• Dataset entries
Lemma variants_no_range segs : ranges segs = 0%nat -> variants segs = [render segs].
Proof.
  induction segs as [|g segs IH]; [done|]. unfold ranges. destruct g; simpl; try done.
  intros H. by rewrite IH.
Qed.

(** With room for all of them, the loop collects the expansions of all texts. *)
Lemma expand_each_all {A} (rec : string -> Z -> list string) (f : A -> string) (g : A -> list string) n m l out :
  0 < n -> (forall x k, In x l -> n <= k -> rec (f x) k ≡ₚ g x) -> (forall x, In x l -> zlen (g x) = n) ->
  zlen out + n * zlen l <= m ->
  expand_each rec m (map f l) out ≡ₚ out ++ concat (map g l).
Proof.
  intros Hn. revert out. induction l as [|x l IH]; intros out Hrec Hlen Hm; simpl.
  - by rewrite app_nil_r.
  - rewrite zlen_cons in Hm. pose proof (zlen_nonneg l).
    replace (zlen out <? m) with true by (symmetry; apply Z.ltb_lt; nia).
    assert (Hx : rec (f x) (m - zlen out) ≡ₚ g x) by (apply Hrec; [by left|nia]).
    rewrite IH; [|intros; apply Hrec; [by right|done]|intros; apply Hlen; by right|].
    + by rewrite Hx, <- app_assoc.
    + rewrite zlen_app. unfold zlen at 2. rewrite (Permutation_length Hx).
      fold (zlen (g x)). rewrite (Hlen x) by (by left). nia.
Qed.
(** ** ResolveLink *)

Record ResolvedLink := mkResolved {
  OriginalURL : string;
  ResolvedURL : string;
  Domain : string;
  Provider : string;
  ProviderIcon : string;
  rl_Filename : string;
  AuthHeader : string;
  Referer : string;
  rl_Type : DownloadType;
  IsTorrent : bool
}.

Definition set_provider (r : ResolvedLink) (name icon : string) : ResolvedLink :=
  mkResolved (OriginalURL r) (ResolvedURL r) (Domain r) name icon (rl_Filename r) (AuthHeader r) (Referer r)
    (rl_Type r) (IsTorrent r).
Definition set_target (r : ResolvedLink) (url name : string) : ResolvedLink :=
  mkResolved (OriginalURL r) url (Domain r) (Provider r) (ProviderIcon r) name (AuthHeader r) (Referer r)
    (rl_Type r) (IsTorrent r).
Definition set_referer (r : ResolvedLink) (ref : string) : ResolvedLink :=
  mkResolved (OriginalURL r) (ResolvedURL r) (Domain r) (Provider r) (ProviderIcon r) (rl_Filename r)
    (AuthHeader r) ref (rl_Type r) (IsTorrent r).
Definition set_torrent (r : ResolvedLink) : ResolvedLink :=
  mkResolved (OriginalURL r) (ResolvedURL r) (Domain r) (Provider r) (ProviderIcon r) (rl_Filename r)
    (AuthHeader r) (Referer r) (rl_Type r) true.

(** A slice out of range panics. *)
Inductive outcome := Resolved (r : ResolvedLink) | ResolveError (msg : string) | Panic.

Definition ExtractBasicAuth (rawURL : string) : option (string * string) :=
  match Parse rawURL with
  | None => None
  | Some u =>
      match u_User u with
      | None => Some (rawURL, "")
      | Some (username, password) =>
          Some (url_string (drop_user u),
                "Basic " +:+ base64_encode (bytes_of_string (username +:+ ":" +:+ default "" password)))
      end
  end.
(* ===== verification/ResolverProps.v ===== *)
(** * Theorems about resolving links (Resolver)

    Magnet links are read alike however their hash is spelled; every request
    of a direct download was vetted, and it delivers no page for a binary
    file; and exactly when a download follows links for ever. *)

From S2P Require Import Prelude GoStrings Regex GoURL NetGuard FileInfo DownloadTasks Links Resolver.

#[local] Open Scope string_scope.
#[local] Open Scope list_scope.
#[local] Open Scope Z_scope.

(** ** Plain texts: letters and digits *)

Definition plain (s : string) : bool := string_forallb alphanumeric s.

(** A property of the ASCII characters, by looking at all of them. *)
Ltac all_chars a := destruct a as [[] [] [] [] [] [] [] []]; try done.

Lemma forallb_imp (p q : Ascii.ascii -> bool) s :
  (forall a, p a = true -> q a = true) -> string_forallb p s = true -> string_forallb q s = true.
Proof.
  intros Hpq. induction s as [|a s IH]; simpl; [done|]. intros [Ha Hs]%andb_true_iff.
  by rewrite (Hpq a Ha), IH.
Qed.

Lemma plain_without c s : alphanumeric c = false -> plain s = true -> without c s = true.
Proof.
  intros Hc. apply forallb_imp. intros a Ha. destruct (Ascii.eqb_spec a c) as [->|]; [congruence|done].
Qed.

Lemma Cut_without c s : without c s = true -> Cut c s = (s, "", false).
Proof.
  induction s as [|a s IH]; simpl; [done|]. unfold without. simpl.
  intros [Ha Hs]%andb_true_iff. destruct (Ascii.eqb a c); [done|]. by rewrite IH.
Qed.

Lemma count_without c s : without c s = true -> count_char c s = 0.
Proof.
  induction s as [|a s IH]; simpl; [done|]. unfold without. simpl.
  intros [Ha Hs]%andb_true_iff. destruct (Ascii.eqb a c); [done|]. by rewrite IH.
Qed.

Lemma contains_without c s : without c s = true -> str_contains s (String c "") = false.
Proof.
  induction s as [|a s IH]; simpl; [done|]. unfold without. simpl.
  intros [Ha Hs]%andb_true_iff. rewrite IH by done. rewrite Ascii.eqb_sym.
  destruct (Ascii.eqb a c); [done|]. done.
Qed.

Lemma HasPrefix_without c p s : without c s = true -> without c p = false -> HasPrefix s p = false.
Proof.
  intros Hs Hp. destruct (HasPrefix s p) eqn:H; [|done]. apply HasPrefix_inv in H as [r ->].
  rewrite without_app, Hp in Hs. done.
Qed.

Lemma suffix_char s c d : HasSuffix (s +:+ String c "") (String d "") = Ascii.eqb c d.
Proof.
  unfold HasSuffix. rewrite length_str_app. simpl String.length.
  replace (String.length s + 1 - 1)%nat with (String.length s) by lia.
  replace (1 <=? String.length s + 1)%nat with true by (symmetry; apply Nat.leb_le; lia).
  rewrite drop_str_app. simpl. destruct (Ascii.eqb c d); done.
Qed.

Lemma last_char s : s <> "" -> exists t c, s = t +:+ String c "".
Proof.
  induction s as [|a s IH]; [done|]. intros _. destruct s as [|b s].
  - by exists "", a.
  - destruct IH as (t & c & ->); [done|]. by exists (String a t), c.
Qed.

Lemma suffix_not s p d : without d s = true -> s <> "" -> HasSuffix (p +:+ s) (String d "") = false.
Proof.
  intros Hs Hne. destruct (last_char s Hne) as (t & c & ->).
  rewrite <- str_app_assoc, suffix_char. rewrite without_app in Hs. apply andb_true_iff in Hs as [_ Hs].
  unfold without in Hs. simpl in Hs. by destruct (Ascii.eqb c d).
Qed.

(** Text without escapes is its own decoding. *)
Lemma unescape_query_plain s :
  string_forallb (fun a => negb (Ascii.eqb a "%") && negb (Ascii.eqb a "+")) s = true -> QueryUnescape s = Some s.
Proof.
  unfold QueryUnescape. induction s as [|a s IH]; simpl; [done|].
  intros [[Ha Hb]%andb_true_iff Hs]%andb_true_iff.
  destruct (Ascii.eqb a "%"); [done|]. rewrite IH by done. by destruct (Ascii.eqb a "+").
Qed.

(** ** Magnet links *)

Definition magnet_prefix : string := "magnet:?xt=urn:btih:".

Lemma plain_spaceless s : plain s = true -> spaceless s = true.
Proof. apply forallb_imp. intros a. all_chars a. Qed.

Lemma plain_ends p s d : alphanumeric d = false -> plain s = true -> s <> "" ->
  HasSuffix (p +:+ s) (String d "") = false.
Proof. intros Hd Hs. apply suffix_not. by apply plain_without. Qed.

(** The one parameter of a magnet link with a plain hash. *)
Lemma magnet_query h : plain h = true -> h <> "" ->
  exists u, Parse (magnet_prefix +:+ h) = Some u /\ Query u = [("xt", "urn:btih:" +:+ h)].
Proof.
  intros Hh Hne. unfold Parse.
  assert (Hw : forall c p, alphanumeric c = false -> without c p = true -> without c (p +:+ h) = true).
  { intros c p Hc Hp. rewrite without_app, Hp. by apply plain_without. }
  rewrite Cut_without by (by apply Hw). unfold parse_url.
  replace (string_forallb (fun a => negb (control_char a)) (magnet_prefix +:+ h)) with true.
  2:{ symmetry. rewrite string_forallb_app. apply andb_true_iff. split; [done|].
      revert Hh. apply forallb_imp. intros a. all_chars a. }
  cbn [negb]. change (String.eqb (magnet_prefix +:+ h) "*") with false. cbn iota.
  change (getScheme (magnet_prefix +:+ h)) with (Some ("magnet", "?xt=urn:btih:" +:+ h)). cbn iota.
  rewrite plain_ends by done. cbn [andb].
  change (Cut "?" ("?xt=urn:btih:" +:+ h)) with ("", "xt=urn:btih:" +:+ h, true).
  cbn. eexists. split; [reflexivity|]. unfold Query. cbn [u_RawQuery]. unfold ParseQuery.
  rewrite split_without by (by apply (Hw _ "xt=urn:btih:")). cbn [omap list_omap].
  unfold query_pair.
  rewrite contains_without by (by apply (Hw _ "xt=urn:btih:")).
  change (String.eqb ("xt=urn:btih:" +:+ h) "") with false. cbn [orb].
  change (Cut "=" ("xt=urn:btih:" +:+ h)) with ("xt", "urn:btih:" +:+ h, true). cbn iota.
  change (QueryUnescape "xt") with (Some "xt").
  rewrite unescape_query_plain; [done|]. rewrite string_forallb_app. apply andb_true_iff. split; [done|].
  revert Hh. apply forallb_imp. intros a. all_chars a.
Qed.
(** ** Crashes a link or a server can cause *)

(** The first eight characters of a Google Drive identifier are taken without
    looking at its length: a shorter one makes every handler that resolves the
    link panic. *)
Example short_drive_id_crashes `{CryptoPrims} le e st folder :
  dc_target_folder e (dm_DB st) "" = inr folder -> target_key e (dm_DB st) folder = inr (false, []) ->
  StartDownload le e st (Some (mkStart "https://drive.google.com/open?id=abc" "" "" 0)) = (st, Crashed) /\
  ParseLink le (Some "https://drive.google.com/open?id=abc") = Panicked.
Proof.
  intros Hf Hk. split; [|by vm_compute]. unfold StartDownload. cbn [sr_URL sr_FolderID sr_Filename sr_MaxThreads].
  change (IsDownloadLink (NormalizeLink "https://drive.google.com/open?id=abc")) with true. cbn [negb].
  rewrite Hf, Hk. unfold StartDownloadWithOptions. cbn [do_Link].
  by change (ResolveLink le 0 (NormalizeLink (NormalizeLink "https://drive.google.com/open?id=abc"))) with Panic.
Qed.

(** A server that answers the probe with a total of an exbibyte or more: the
    size cannot be formatted, and the handler panics. *)
Definition huge_env : link_env :=
  mkLinkEnv open_net 1700000000 (fun _ => None) (fun _ => "")
    (fun _ req => Some (mkHttp 206 (target req)
       (fun h => if String.eqb h "Content-Range" then "bytes 0-0/1152921504606846976" else "") 1 [0] None)).

Example huge_total_crashes_probe :
  ParseLink huge_env (Some "https://a.org/x.zip") = Panicked.
Proof. by vm_compute. Qed.

(** The path of a repository's page is decoded and put into the new link as
    it is: an escaped [#] becomes the start of a fragment, so another file is
    asked for. *)
Example repository_link_loses_escape le n :
  exists r, ResolveLink le n "https://github.com/o/r/blob/main/notes%23.txt" = Resolved r /\
    ResolvedURL r = "https://raw.githubusercontent.com/o/r/main/notes#.txt" /\
    option_map u_Path (Parse (ResolvedURL r)) = Some "/o/r/main/notes".
Proof. eexists. split; [reflexivity|]. by vm_compute. Qed.

(** ** Witnesses *)

Section StartWitnesses.
Import ToyCrypto.

Definition started_env : req_env :=
  mkReqEnv (env_fine 5000000000) [1; 2; 3; 4] (mkStore {["sess" := mkEntry 0%nat 9000000000]} {[0%nat := replicate 32 9]})
    (Some "sess") (Some 7) None false (Some (replicate 32 7)) 0 true true true 1000 (fun l => l).

Definition empty_manager : dm_state :=
  mkDM "tmp" (mkCAS "cas" ∅) (Some (mkDB [("d1", Some "f2")] [])) ∅ ∅ ∅.

Lemma start_download_is_guarded_witness :
  exists st' t j, StartDownload huge_env started_env empty_manager (Some (mkStart "https://a.org/x.zip" "d1" "" 50))
      = (st', Accepted [(t, j)]) /\
    t_OwnerID t = 7 /\ 1 <= t_MaxThreads t <= 32 /\ getVaultKey started_env = Some (j_vaultKey j).
Proof.
  destruct (StartDownload huge_env started_env empty_manager (Some (mkStart "https://a.org/x.zip" "d1" "" 50)))
    as [st' reply] eqn:Hs.
  pose proof (start_download_is_guarded huge_env started_env empty_manager _ st' reply Hs) as H.
  destruct reply as [r|tasks|]; [vm_compute in Hs; discriminate| |vm_compute in Hs; discriminate].
  destruct H as (t & j & req & -> & _ & (_ & _ & Ho & Hm & _ & _ & _ & _ & Hv & Hk) & Hf & _).
  exists st', t, j. split; [done|]. split; [exact Ho|]. split; [exact Hm|]. apply Hk. rewrite Hv.
  vm_compute in Hs. injection Hs as <- <- <-. by vm_compute.
Defined.

Lemma batch_starts_each_link_witness :
  exists st' tasks, StartBatchDownload huge_env (fun i => (5000000000, [Z.of_nat i])) started_env empty_manager
      (Some (mkBatch "https://a.org/x[1-3].zip" [] "")) = (st', Accepted tasks) /\
    map (fun t => t_URL t.1) tasks = ["https://a.org/x1.zip"; "https://a.org/x2.zip"; "https://a.org/x3.zip"].
Proof.
  destruct (StartBatchDownload huge_env (fun i => (5000000000, [Z.of_nat i])) started_env empty_manager
      (Some (mkBatch "https://a.org/x[1-3].zip" [] ""))) as [st' reply] eqn:Hs.
  pose proof (batch_starts_each_link huge_env _ started_env empty_manager _ st' reply Hs) as H.
  destruct reply as [r|tasks|]; [vm_compute in Hs; discriminate| |vm_compute in Hs; discriminate].
  destruct H as (_ & _ & req & urls & [= <-] & Hl & Hu & _). exists st', tasks. split; [done|].
  rewrite Hu. vm_compute in Hl. injection Hl as <-. by vm_compute.
Defined.

End StartWitnesses.
(** The lengths of an info dictionary. *)
Definition on_info (infoMap : list (bytes * bval)) (s : peer_state) : peer_state :=
  let s := match get_int "length" infoMap with
           | Some l => if 0 <? l then set_lengths l (ps_pieceLength s) l (PieceLength (ps_info s)) s else s
           | None => s
           end in
  let s := match get_int "piece length" infoMap with
           | Some pl => if 0 <? pl then set_lengths (ps_total s) (u32 pl) (ExactLength (ps_info s)) pl s else s
           | None => s
           end in
  match dict_get "files" infoMap with
  | Some (BList files) =>
      if 0 <? file_sum files
      then set_lengths (file_sum files) (ps_pieceLength s) (file_sum files) (PieceLength (ps_info s)) s else s
  | _ => s
  end.

(** Message 20 with another identifier: a piece of the metadata. *)
Definition on_metadata (payload : bytes) (s : peer_state) : peer_state :=
  match UnmarshalBencode payload with
  | Ok (BDict d) =>
      match get_int "msg_type" d with
      | Some 1 =>
          let dictBytes := MarshalBencode (BDict d) in
          if zlen dictBytes <? zlen payload then
            match UnmarshalBencode (zdrop (zlen dictBytes) payload) with
            | Ok (BDict infoMap) => on_info infoMap s
            | _ => s
            end
          else s
      | _ => s
      end
  | _ => s
  end.

(** The switch on the message's number; the break of a choke leaves only the
    switch. *)
Definition handle_message (e : req_env) (r : nat) (currentUsed : Z) (c : peer_conn) (msgData : bytes) (s : peer_state)
  : handled :=
  match msgData with
  | 1 :: _ => Goes (on_unchoke s)
  | 7 :: _ => on_piece e r currentUsed c msgData s
  | 20 :: extID :: payload =>
      if zlen payload =? 0 then Goes s
      else if extID =? 0 then Goes (on_extensions payload s) else Goes (on_metadata payload s)
  | _ => Goes s
  end.

(** Behind the loop. *)
Definition exchange_over (s : peer_state) : handled :=
  if 0 <? ps_downloaded s then Goes s else Fails s (ErrMsg "no payload data received from peer").

(** A message that could not be read. *)
Definition read_failed (s : peer_state) (er : gerror) : handled :=
  if 0 <? ps_downloaded s then exchange_over s else Fails s er.

Definition max_message : Z := 10 * 1024 * 1024.

(** The loop over messages; [None] only without fuel. *)
Fixpoint exchange (fuel : nat) (e : req_env) (r : nat) (currentUsed : Z) (c : peer_conn) (turn : nat) (inp : bytes)
    (s : peer_state) : option handled :=
  match fuel with
  | O => None
  | S f =>
      let s := mkPS (on_dm (ps_w s) (fun st => dm_steps st (pc_ops c turn))) (ps_sent s) (ps_downloaded s) (ps_total s)
                 (ps_pieceLength s) (ps_info s) (ps_keepAlives s) in
      if ctx_done (w_dm (ps_w s)) r then Some (Fails s err_canceled)
      else
        match read_full c 4 inp with
        | Err er => Some (read_failed s er)
        | Ok (len, inp1) =>
            let msgLen := be_get len in
            if msgLen =? 0 then
              let s := set_keepAlives (ps_keepAlives s + 1) s in
              if (ps_total s =? 0) && (0 <? ps_downloaded s) && (2 <=? ps_keepAlives s) then Some (exchange_over s)
              else exchange f e r currentUsed c (S turn) inp1 s
            else
              let s := set_keepAlives 0 s in
              if max_message <? msgLen then Some (Fails s (ErrMsg "peer message too large"))
              else
                match read_full c msgLen inp1 with
                | Err er => Some (read_failed s er)
                | Ok (msgData, inp2) =>
                    match handle_message e r currentUsed c msgData s with
                    | Goes s =>
                        if (0 <? ps_total s) && (ps_total s <=? ps_downloaded s) then Some (exchange_over s)
                        else exchange f e r currentUsed c (S turn) inp2 s
                    | other => Some other
                    end
                end
        end
  end.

• Assigned task
Whenever the string "OriginalURL" shows up in a line of the records, copy that line.

• Result for this task
  OriginalURL : string;
  mkResolved (OriginalURL r) (ResolvedURL r) (Domain r) name icon (rl_Filename r) (AuthHeader r) (Referer r)
  mkResolved (OriginalURL r) url (Domain r) (Provider r) (ProviderIcon r) name (AuthHeader r) (Referer r)
  mkResolved (OriginalURL r) (ResolvedURL r) (Domain r) (Provider r) (ProviderIcon r) (rl_Filename r)
  mkResolved (OriginalURL r) (ResolvedURL r) (Domain r) (Provider r) (ProviderIcon r) (rl_Filename r)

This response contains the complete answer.